Ratna mengangguk. Air matanya turun tanpa suara.
"Iya."
Bagas menatapnya lama. "Saya anak Ibu?"
Ratna melangkah setengah, lalu berhenti. Ia takut membuatnya mundur.
"Iya, Bagas. Kamu anak saya."
Bagas tertawa kecil. Lalu ia menutup wajah dengan kedua tangan.

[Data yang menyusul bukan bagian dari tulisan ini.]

(* ===== verification/SharingCorrect.v ===== *)
(** * Correctness of internal/sharing

    Folder keys: contiguous versions of one owner, never nested.  Shares: at
    most one active share per folder and recipient, effective at once, and
    gone at once when revoked. *)

From S2P Require Import Prelude GoText GoTime Uuid Schema Fixture Access Nodes NodesSpec NodesCorrect NodesRetry Sharing.
Local Open Scope string_scope.

(** ** Invariants *)

(** The key versions of a folder are 1, 2, .., n. *)
Definition keys_contiguous (d : DB) : Prop := forall f v,
  is_Some (folder_keys d !! (f, v)) ->
  (1 <= v)%Z /\ forall w, (1 <= w <= v)%Z -> is_Some (folder_keys d !! (f, w)).

Record keys_wf (d : DB) : Prop := {
  wf_owner : keys_ok d;
  wf_disjoint : keyed_disjoint d;
  wf_contiguous : keys_contiguous d;
}.

Definition active_share (d : DB) (k node target : string) : Prop := exists s,
  shares d !! k = Some s /\ share_node_id s = node /\ share_target_user_id s = target /\ share_revoked_at s = None.

Definition one_active_share (d : DB) : Prop := forall k1 k2 node target,
  active_share d k1 node target -> active_share d k2 node target -> k1 = k2.

Section correctness.
Context {U : UuidLib} {UL : UuidLaws U} {TP : TimeParser} (clk : nat -> Z) (newid : nat -> string).

(** ** Inversion of the checks *)

Lemma requireOwnedFolder_ok_inv o f d u : requireOwnedFolder o f d = Ok u ->
  exists r, nodes d !! f = Some r /\ node_owner_id r = o /\ node_type r = "DIRECTORY" /\ IsDeleted r = false.
Proof.
  unfold requireOwnedFolder. destruct (nodes d !! f) as [r|]; [|done].
  destruct (String.eqb_spec (node_owner_id r) o); [|done]. simpl.
  destruct (String.eqb_spec (node_type r) "DIRECTORY"); [|done]. simpl.
  destruct (IsDeleted r) eqn:E; [done|]. intros _. by exists r.
Qed.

"Kenapa hidup saya begini?"
Ratna tidak tahan lagi.
"Boleh saya peluk kamu?"
Bagas tidak menjawab. Bahunya bergetar.
Ratna mendekat pelan. Saat tangannya menyentuh bahu Bagas, anak itu tidak menolak. Ia malah jatuh ke pelukannya dengan tubuh kaku, seperti orang yang lupa cara bersandar.
Ratna memeluknya erat.
"Maaf," bisiknya. "Maaf Ibu terlambat."
Bagas tidak memanggilnya Ibu. Belum.
Ia hanya menangis di bahu Ratna.
Di sudut ruangan, Raka memalingkan wajah. Maya yang datang menyusul memegang tangannya. Arga berdiri diam, menjaga pintu, membiarkan pertemuan itu tidak diganggu.
Ratna memeluk Bagas sambil melihat Raka dari balik air mata.
Dua anak laki-laki.
Satu ia besarkan.
Satu ia lahirkan.
Keduanya terluka karena dosa orang dewasa.
Dan mulai hari itu, Ratna tahu hidupnya tidak akan kembali sederhana.